Basis 1 1 · 2018-10-25 ^

Lidwoorden

Het Engels heeft twee lidwoorden, the en a(n).

A(n) is het onbepaald lidwoord, de Engelse versie van ‘een’. Om te bepalen of je a of an gebruikt, luister je naar de klank van de eerste letter van het volgende woord. Klinkt de eerste letter als een medeklinker, dan gebruik je a, en als je een klinker hoort, gebruik je an. Dat klinkt een beetje verwarrend, dus laten we naar een paar voorbeelden kijken:


  • a boy - een jongen



  • a house - een huis



  • a university - een universiteit



  • an apple - een appel



  • an hour - een uur



Je ziet dat de eerste twee woorden met een medeklinker beginnen en als je ze uitspreekt – klik op het woord om naar de uitspraak te luisteren – klinkt de eerste klank ook als een medeklinker. Het derde woord university begint met een klinker, als je het uitspreekt, klinkt het echter alsof het met een ‘J’ begint. Daarom schrijf je toch a en niet an. Het vierde woord, apple, begint met een klinker, en zo klinkt het ook. Als je het laatste woord uitspreekt, klinkt het echter een beetje als ‘auwer’, wat met een klinker begint, dus daarom gebruik je hier ook an.

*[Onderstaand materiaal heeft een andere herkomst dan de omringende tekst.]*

Definition forecastSpark (forecastData : option (list ForecastRow))
    (totalBalance : Q) : list SparkPoint :=
  let fallback :=
    [mkSparkPoint Today (toFixed2 totalBalance);
     mkSparkPoint (PlusDays (Some 30)) (toFixed2 (totalBalance * 0.92))] in
  match forecastData, projectedTotal forecastData with
  | Some _, Some total =>
      if Qeq_bool total 0 then fallback
      else [mkSparkPoint Today (toFixed2 totalBalance);
            mkSparkPoint (PlusDays (latestForecastHorizon forecastData))
                         (toFixed2 total)]
  | _, _ => fallback
  end.

(** The trend of the "Projected balance" badge of [cashflowStats]. *)
Inductive Trend : Type := up | down | steady.

Definition projectedTrend (forecastData : option (list ForecastRow))
    (totalBalance : Q) : Trend :=
  match projectedTotal forecastData with
  | None => steady
  | Some total => if Qltb total totalBalance then down else up
  end.

(** [transactions.slice().sort((a, b) => time(a) - time(b))], where
    [time(t)] is [new Date(t.occurredAt).getTime()].  [sort] is stable;
    it is modelled by inserting the elements one by one, each after the
    elements that are not later than it. *)
Fixpoint insert_by_time (time : Transaction -> Q) (t : Transaction)
    (sorted : list Transaction) : list Transaction :=
  match sorted with
  | [] => [t]
  | x :: rest =>
      if Qle_bool (time x) (time t) then x :: insert_by_time time t rest
      else t :: x :: rest
  end.

Definition sort_by_time (time : Transaction -> Q) (l : list Transaction)
    : list Transaction :=
  fold_left (fun sorted t => insert_by_time time t sorted) l [].

(** The callback of the [accounts.reduce] of [monthlyNet].  [getTime]
    reads the milliseconds of an [occurredAt] string (the server only
    stores instants that parse). *)
Definition monthlyNet_step (getTime : string -> Q) (sum : Q)
    (a : AccountGraph) : Q :=
  match transactions a with
  | [] => sum
  | _ :: _ =>
      let time := fun t => getTime (occurredAt t) in
      let sorted := sort_by_time time (transactions a) in
      match sorted with
      | [] => sum
      | t0 :: _ =>
          let first := time t0 in
          let last := time (List.last sorted t0) in
          let days := Qmax 1 ((last - first) / (1000 * 60 * 60 * 24)) in
          let total :=
            fold_left (fun (acc : Q) (t : Transaction) => acc + amount t)
                      (transactions a) 0 in
          let daily := total / days in
          sum + daily * 30
      end
  end.

Definition monthlyNet (getTime : string -> Q) (accounts : list AccountGraph)
    : Q :=
  fold_left (monthlyNet_step getTime) accounts 0.

End LedgerLoop.

(** ** The request state of the [useApi] hook *)

Module UseApi.

Inductive Status : Type := idle | loading | success | error.

(** [ApiState<T>]; an [Error] is kept by its message. *)
Record ApiState (T : Type) : Type := mkApiState {
  data : option T;
  err : option string;
  status : Status;
  timestamp : option Z
}.
Arguments mkApiState {T} data err status timestamp.
Arguments data {T} a.
Arguments err {T} a.
Arguments status {T} a.
Arguments timestamp {T} a.

(** [Action<T>]; a success carries the reading of [Date.now()] taken when
    it is reduced. *)
Inductive Action (T : Type) : Type :=
| Loading
| Success (payload : T) (now : Z)
| Error (error : string)
| Reset.
Arguments Loading {T}.
Arguments Success {T} payload now.
Arguments Error {T} error.
Arguments Reset {T}.

Definition initialState {T : Type} : ApiState T :=
  mkApiState None None idle None.

Definition reducer {T : Type} (state : ApiState T) (action : Action T)
    : ApiState T :=
  match action with
  | Loading => mkApiState (data state) None loading (timestamp state)
  | Success payload now => mkApiState (Some payload) None success (Some now)
  | Error e => mkApiState (data state) (Some e) error (timestamp state)
  | Reset => initialState
  end.

(** The state after a run of dispatched actions. *)
Definition dispatched {T : Type} (actions : list (Action T)) : ApiState T :=
  fold_left reducer actions initialState.

End UseApi.

(** ** The guardrail simulation of the nova router *)

Module Nova.

Inductive Verdict : Type := NeedsReview | ClearToShip.

Record Simulation : Type := mkSimulation {
  sim_prompt : string;
  sim_guardrails : list string;
  verdict : Verdict;
  confidence : Q;
  notes : list string
}.

(** [Math.min(1, Math.max(0, data.prompt.length / 280))] *)
Definition heuristicScore (prompt : string) : Q :=
  Qmin 1 (Qmax 0 (inject_Z (Z.of_nat (js_length prompt)) / 280)).

(** The body of the [/guardrails/simulate] handler, after
    [simulateSchema.parse]. *)
Definition simulate (prompt : string) (guardrails : option (list string))
    : Simulation :=
  let score := heuristicScore prompt in
  {| sim_prompt := prompt;
     sim_guardrails := match guardrails with Some g => g | None => [] end;
     verdict := if Qltb 0.65 score then NeedsReview else ClearToShip;
     confidence := 1 - score;
     notes := if Qltb 0.65 score
              then ["Tone deviates from approved copy banks";
                    "Guardrail escalation recommended"]%string
              else [] |}.

End Nova.

(** ** Facts about the number helpers *)

Lemma Qltb_lt (x y : Q) : Qltb x y = true <-> x < y.
Proof. unfold Qltb, Qlt. apply Z.ltb_lt. Qed.

Lemma Qltb_ge (x y : Q) : Qltb x y = false <-> y <= x.
Proof. unfold Qltb, Qle. apply Z.ltb_ge. Qed.

Lemma Qltb_irrefl_zero (x : Q) : x == 0 -> Qltb 0 x = false /\ Qltb x 0 = false.
Proof.
  intros Hx. split; apply Qltb_ge; rewrite Hx; apply Qle_refl.
Qed.

Lemma max_len_1_pos {A : Type} (l : list A) : 0 < max_len_1 l.
Proof.
  unfold max_len_1. replace 0 with (inject_Z 0) by reflexivity.
  rewrite <- Zlt_Qlt. lia.
Qed.

(** ** Sums: the left fold of [reduce] against the recursive sum *)

Lemma fold_left_sum {A : Type} (f : A -> Q) (l : list A) (acc : Q) :
  fold_left (fun sum t => sum + f t) l acc == acc + Qsum (map f l).
Proof.
  revert acc. induction l as [|t l IH]; intros acc; simpl.
  - ring.
  - rewrite IH. ring.
Qed.

Lemma Qsum_app (l1 l2 : list Q) : Qsum (l1 ++ l2) == Qsum l1 + Qsum l2.
Proof.
  induction l1 as [|x l1 IH]; simpl.
  - ring.
  - rewrite IH. ring.
Qed.

Lemma filter_map_amount (p : Q -> bool) (txs : list Transaction) :
  map amount (filter (fun t => p (amount t)) txs)
  = filter p (map amount txs).
Proof.
  induction txs as [|t txs IH]; simpl; [reflexivity|].
  destruct (p (amount t)); simpl; now rewrite IH.
Qed.

Lemma inflows_spec (a : AccountGraph) :
  inflows a == Spec.inflowTotal (transactions a).
Proof.
  unfold inflows, Spec.inflowTotal. rewrite fold_left_sum.
  rewrite (filter_map_amount (fun x => Qltb 0 x)). ring.
Qed.

Lemma outflows_spec (a : AccountGraph) :
  outflows a == Spec.outflowTotal (transactions a).
Proof.
  unfold outflows, Spec.outflowTotal. rewrite fold_left_sum.
  rewrite (filter_map_amount (fun x => Qltb x 0)). ring.
Qed.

The is de Engelse versie van ‘de’ en ‘het’. Iets makkelijker dan het Nederlands dus, want je hoeft niet te weten of een woord mannelijk/vrouwelijk of onzijdig is.


Persoonlijke Voornaamwoorden Enkelvoud

De Engelse persoonlijke voornaamwoorden in het enkelvoud zijn:

Nederlands Engels
Ik I
Jij/U You
Hij/Zij//Het He/She/It

Het Engels maakt geen onderscheid tussen ‘u’ en ‘jij’.


Werkwoordsvervoeging Enkelvoud

De werkwoordsvervoeging van regelmatige werkwoorden is in het Engels gelukkig niet heel moeilijk. Als je de infinitief van het werkwoord kent, kom je al een heel eind. In het enkelvoud gebeurt er voor de eerste en tweede persoon helemaal niks, je gebruikt gewoon de infinitief – de vorm van het werkwoord die je in het woordenboek vindt. En voor de derde persoon enkelvoud voeg je gewoon een ’s’ aan de infinitief toe.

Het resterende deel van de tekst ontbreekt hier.